* Exercise description *
Count the lines in the data below that include the word "when", then state the total and nothing besides.

-------- Extracted records

(** * Drum-Machine-PRO: the soundkit manifest generator and its accessor

    A shallow embedding of [scripts/generate-manifest.js] (class
    [SoundkitScanner]), of [index.js] (class [SoundkitManager]) and of the
    state handling of the catalog page, [js/soundkit-catalog.js].
    Writing the manifest to disk, rendering into the page and audio
    playback are outside the model.

    Modelling conventions.
    - A JavaScript string is a [string]: a sequence of code units in the
      ASCII range.  [toLowerCase] and [trim] act on ASCII letters and ASCII
      white space as ECMAScript does; code units above 127 are carried
      unchanged.
    - A plain object used as a dictionary ([instruments],
      [instrumentCoverage]) and a [Map] are [gmap]s; properties inherited
      from [Object.prototype] and insertion order are outside the model.
    - [null] and [undefined] are [None].
    - A JavaScript number that holds a count is a [nat]; a percentage is an
      exact rational [Qc] (the rounding of IEEE doubles is not modelled);
      [NaN] is explicit where the code can produce it. *)

From Stdlib Require Import ZArith QArith Qcanon Ascii.
From stdpp Require Import numbers sorting gmap strings list fin_maps.

Local Open Scope Z_scope.

(** ** JavaScript string and array primitives *)

Module JS.

(** [s.length] *)
Definition length (s : string) : Z := Z.of_nat (String.length s).

(** Clamp an index into [0 .. len]. *)
Definition clamp (len i : Z) : Z := Z.min (Z.max i 0) len.

(** The relative index of [slice]: a negative index counts from the end. *)
Definition relative (len i : Z) : Z :=
  if i <? 0 then Z.max (len + i) 0 else Z.min i len.

(** [s.slice(start, end)] *)
Definition slice (s : string) (start end_ : Z) : string :=
  let len := length s in
  let from := relative len start in
  let to := relative len end_ in
  String.substring (Z.to_nat from) (Z.to_nat (Z.max (to - from) 0)) s.

(** [s.substring(start, end)]: both indices clamped, then ordered. *)
Definition substring2 (s : string) (start end_ : Z) : string :=
  let len := length s in
  let a := clamp len start in
  let b := clamp len end_ in
  let from := Z.min a b in
  let to := Z.max a b in
  String.substring (Z.to_nat from) (Z.to_nat (to - from)) s.

(** [s.substring(start)] *)
Definition substring1 (s : string) (start : Z) : string :=
  substring2 s start (length s).

(** [s.startsWith(x)] *)
Definition startsWith (s x : string) : bool := String.prefix x s.

(** [s.endsWith(x)] *)
Definition endsWith (s x : string) : bool :=
  let start := length s - length x in
  if start <? 0 then false
  else String.eqb (String.substring (Z.to_nat start) (String.length x) s) x.

(** [s.lastIndexOf(x)]: the greatest index at which [x] occurs in [s],
    or [-1]. *)
Fixpoint lastIndexOf_from (pos : nat) (s x : string) : option nat :=
  match s with
  | EmptyString => if String.prefix x s then Some pos else None
  | String _ s' =>
      match lastIndexOf_from (S pos) s' x with
      | Some i => Some i
      | None => if String.prefix x s then Some pos else None
      end
  end.

Definition lastIndexOf (s x : string) : Z :=
  match lastIndexOf_from 0 s x with
  | Some i => Z.of_nat i
  | None => -1
  end.

(** [s.trim()] *)
Fixpoint trimStart (s : string) : string :=
  match s with
  | EmptyString => EmptyString
  | String c s' => if Ascii.is_space c then trimStart s' else s
  end.

Fixpoint trimEnd (s : string) : string :=
  match s with
  | EmptyString => EmptyString
  | String c s' =>
      match trimEnd s' with
      | EmptyString => if Ascii.is_space c then EmptyString else String c EmptyString
      | t => String c t
      end
  end.

Definition trim (s : string) : string := trimEnd (trimStart s).

(** [s.toLowerCase()] *)
Definition lower_ascii (c : ascii) : ascii :=
  let n := nat_of_ascii c in
  if ((65 <=? n) && (n <=? 90))%nat then ascii_of_nat (n + 32) else c.

Fixpoint toLowerCase (s : string) : string :=
  match s with
  | EmptyString => EmptyString
  | String c s' => String (lower_ascii c) (toLowerCase s')
  end.

(** [array.includes(x)] *)
Definition includes (l : list string) (x : string) : bool :=
  bool_decide (x ∈ l).

End JS.

(** ** The scanner's configuration (the [CONFIG] object)

    [samplesDir] and [outputPath] only name places on disk and are left
    out. *)

Record Config := mkConfig {
  cfg_instruments : list string;
  fileExtension : string;
  githubPagesBaseUrl : string
}.

(** [CONFIG], with the default of [githubPagesBaseUrl] (the environment
    variable [GITHUB_PAGES_URL] unset). *)
Definition CONFIG : Config := {|
  cfg_instruments :=
    ["kick"; "snare"; "hihat"; "clap"; "crash"; "open"; "rim"; "bell"];
  fileExtension := ".wav";
  githubPagesBaseUrl := "https://casa24records.github.io/Drum-Machine-PRO"
|}.

(** ** [SoundkitScanner.parseFilename] *)

Record Parsed := mkParsed {
  soundkitName : string;
  instrument : string
}.

Definition parseFilename (config : Config) (filename : string) : option Parsed :=
  if negb (JS.endsWith filename (fileExtension config)) then None
  else
    let nameWithoutExt :=
      JS.slice filename 0 (- JS.length (fileExtension config)) in
    let lastHyphenIndex := JS.lastIndexOf nameWithoutExt " - " in
    if lastHyphenIndex =? -1 then None
    else
      let soundkitName := JS.trim (JS.substring2 nameWithoutExt 0 lastHyphenIndex) in
      let instrument :=
        JS.toLowerCase (JS.trim (JS.substring1 nameWithoutExt (lastHyphenIndex + 3))) in
      if negb (JS.includes (cfg_instruments config) instrument) then None
      else Some (mkParsed soundkitName instrument).

(** ** [SoundkitScanner.generateId] *)

Definition is_lower_or_digit (c : ascii) : bool :=
  let n := nat_of_ascii c in
  (((97 <=? n) && (n <=? 122)) || ((48 <=? n) && (n <=? 57)))%nat.

(** [.replace(/[^a-z0-9]+/g, '-')]: the scan of the global, greedy regular
    expression; [in_run] tells that the current match has already emitted
    its replacement. *)
Fixpoint replace_runs (in_run : bool) (s : string) : string :=
  match s with
  | EmptyString => EmptyString
  | String c s' =>
      if is_lower_or_digit c then String c (replace_runs false s')
      else if in_run then replace_runs true s'
      else String "-" (replace_runs true s')
  end.

(** [.replace(/^-|-$/g, '')]: one hyphen at the start of the input and one
    at its end are removed. *)
Definition strip_start_hyphen (s : string) : string :=
  match s with
  | String "-" s' => s'
  | _ => s
  end.

Fixpoint strip_end_hyphen (s : string) : string :=
  match s with
  | EmptyString => EmptyString
  | String c EmptyString => if Ascii.eqb c "-" then EmptyString else s
  | String c s' => String c (strip_end_hyphen s')
  end.

Definition generateId (name : string) : string :=
  strip_end_hyphen (strip_start_hyphen (replace_runs false (JS.toLowerCase name))).

(** ** [Array.prototype.sort]

    ECMAScript requires the sort to be stable; with a consistent comparator
    the result is then determined, and a stable insertion sort computes it.
    The comparator returns the sign of the number the JavaScript comparator
    returns: [Lt] negative, [Eq] zero, [Gt] positive. *)

Section js_sort.
Context {A : Type} (compareFn : A → A → comparison).

Fixpoint sort_insert (x : A) (l : list A) : list A :=
  match l with
  | [] => [x]
  | y :: l' =>
      match compareFn x y with
      | Gt => y :: sort_insert x l'
      | _ => x :: l
      end
  end.

Definition js_sort (l : list A) : list A := foldr sort_insert [] l.
End js_sort.

(** The default comparator of [sort()]: code-unit order of the strings. *)
Definition default_compare (a b : string) : comparison := String.compare a b.

(** [[...new Set(array)]]: the first occurrence of each element, in order. *)
Fixpoint set_spread (l : list string) : list string :=
  match l with
  | [] => []
  | x :: l' => x :: filter (λ y, y ≠ x) (set_spread l')
  end.

(** The sign of a number. *)
Definition sign (q : Qc) : comparison := (q ?= 0)%Qc.

(** ** The kit records and [SoundkitScanner.scan] *)

Record Kit := mkKit {
  kit_name : string;
  kit_id : string;
  kit_instruments : gmap string string;
  completeness : Qc;
  availableInstruments : list string
}.

(** The outcome of [fs.readdir] on the subdirectory of an instrument: the
    listing, or a rejection with code [ENOENT], or another failure. *)
Inductive Readdir :=
  | Files (files : list string)
  | ENOENT
  | ReadError.

(** The samples directory, seen through [readdir]: the subdirectory of an
    instrument is addressed by the instrument tag. *)
Definition SamplesDir := string → Readdir.

Definition newSoundkit (soundkitName : string) : Kit := {|
  kit_name := soundkitName;
  kit_id := generateId soundkitName;
  kit_instruments := ∅;
  completeness := 0%Qc;
  availableInstruments := []
|}.

(** The last two statements of the inner loop, on the kit they update:
    [soundkit.instruments[instrument] = `${instrument}/${filename}`] and
    [soundkit.availableInstruments.push(instrument)]. *)
Definition record_file (instrument filename : string) (soundkit : Kit) : Kit := {|
  kit_name := kit_name soundkit;
  kit_id := kit_id soundkit;
  kit_instruments :=
    <[instrument := instrument +:+ "/" +:+ filename]> (kit_instruments soundkit);
  completeness := completeness soundkit;
  availableInstruments := availableInstruments soundkit ++ [instrument]
|}.

(** The body of the inner loop of [scan], for one file name.  The kit is
    looked up by the parsed name and created when the map lacks it; the
    instrument is the one of the subdirectory, not the parsed one. *)
Definition scan_file (config : Config) (instrument : string)
    (soundkits : gmap string Kit) (filename : string) : gmap string Kit :=
  if negb (JS.endsWith filename (fileExtension config))
     || JS.startsWith filename "."
  then soundkits
  else
    match parseFilename config filename with
    | None => soundkits
    | Some parsed =>
        let soundkitName := soundkitName parsed in
        let soundkit :=
          match soundkits !! soundkitName with
          | Some soundkit => soundkit
          | None => newSoundkit soundkitName
          end in
        <[soundkitName := record_file instrument filename soundkit]> soundkits
    end.

(** The body of the outer loop: one subdirectory.  Both kinds of failure of
    [readdir] are caught and contribute nothing. *)
Definition scan_dir (config : Config) (samples : SamplesDir)
    (soundkits : gmap string Kit) (instrument : string) : gmap string Kit :=
  match samples instrument with
  | Files files => foldl (scan_file config instrument) soundkits files
  | ENOENT => soundkits
  | ReadError => soundkits
  end.

(** [(length / instruments.length) * 100].  A kit exists only when some
    subdirectory of the vocabulary was scanned, so [total] is positive
    wherever [scan] computes a percentage. *)
Definition percentage (count total : nat) : Qc :=
  (Qc_of_Z (Z.of_nat count) / Qc_of_Z (Z.of_nat total) * Qc_of_Z 100)%Qc.

(** The final [forEach] of [scan]. *)
Definition finish_kit (config : Config) (soundkit : Kit) : Kit :=
  let available := js_sort default_compare (set_spread (availableInstruments soundkit)) in
  {| kit_name := kit_name soundkit;
     kit_id := kit_id soundkit;
     kit_instruments := kit_instruments soundkit;
     completeness :=
       percentage (List.length available) (List.length (cfg_instruments config));
     availableInstruments := available |}.

Definition scan (config : Config) (samples : SamplesDir) : gmap string Kit :=
  finish_kit config <$> foldl (scan_dir config samples) ∅ (cfg_instruments config).

(** ** [generateStatistics] and [generateManifest] *)

(** A coverage counter: a count, or [NaN] after incrementing a missing
    property. *)
Inductive Number :=
  | Num (n : nat)
  | NaN.

(** [coverage[inst]++] *)
Definition increment (v : option Number) : Number :=
  match v with
  | Some (Num n) => Num (S n)
  | Some NaN => NaN
  | None => NaN
  end.

Record Statistics := mkStatistics {
  totalFiles : nat;
  instrumentCoverage : gmap string Number;
  completeSoundkits : nat;
  averageCompleteness : Qc
}.

(** The body of the inner [forEach]: [instrumentCoverage[inst]++] and
    [totalFiles++]. *)
Definition count_instrument (stats : Statistics) (inst : string) : Statistics := {|
  totalFiles := S (totalFiles stats);
  instrumentCoverage :=
    <[inst := increment (instrumentCoverage stats !! inst)]> (instrumentCoverage stats);
  completeSoundkits := completeSoundkits stats;
  averageCompleteness := averageCompleteness stats
|}.

(** The body of the outer [forEach], for one kit. *)
Definition count_kit (stats : Statistics) (kit : Kit) : Statistics :=
  let stats := foldl count_instrument stats (availableInstruments kit) in
  if decide (completeness kit = Qc_of_Z 100)
  then {| totalFiles := totalFiles stats;
          instrumentCoverage := instrumentCoverage stats;
          completeSoundkits := S (completeSoundkits stats);
          averageCompleteness := averageCompleteness stats |}
  else stats.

----------------

* Expected answer *
2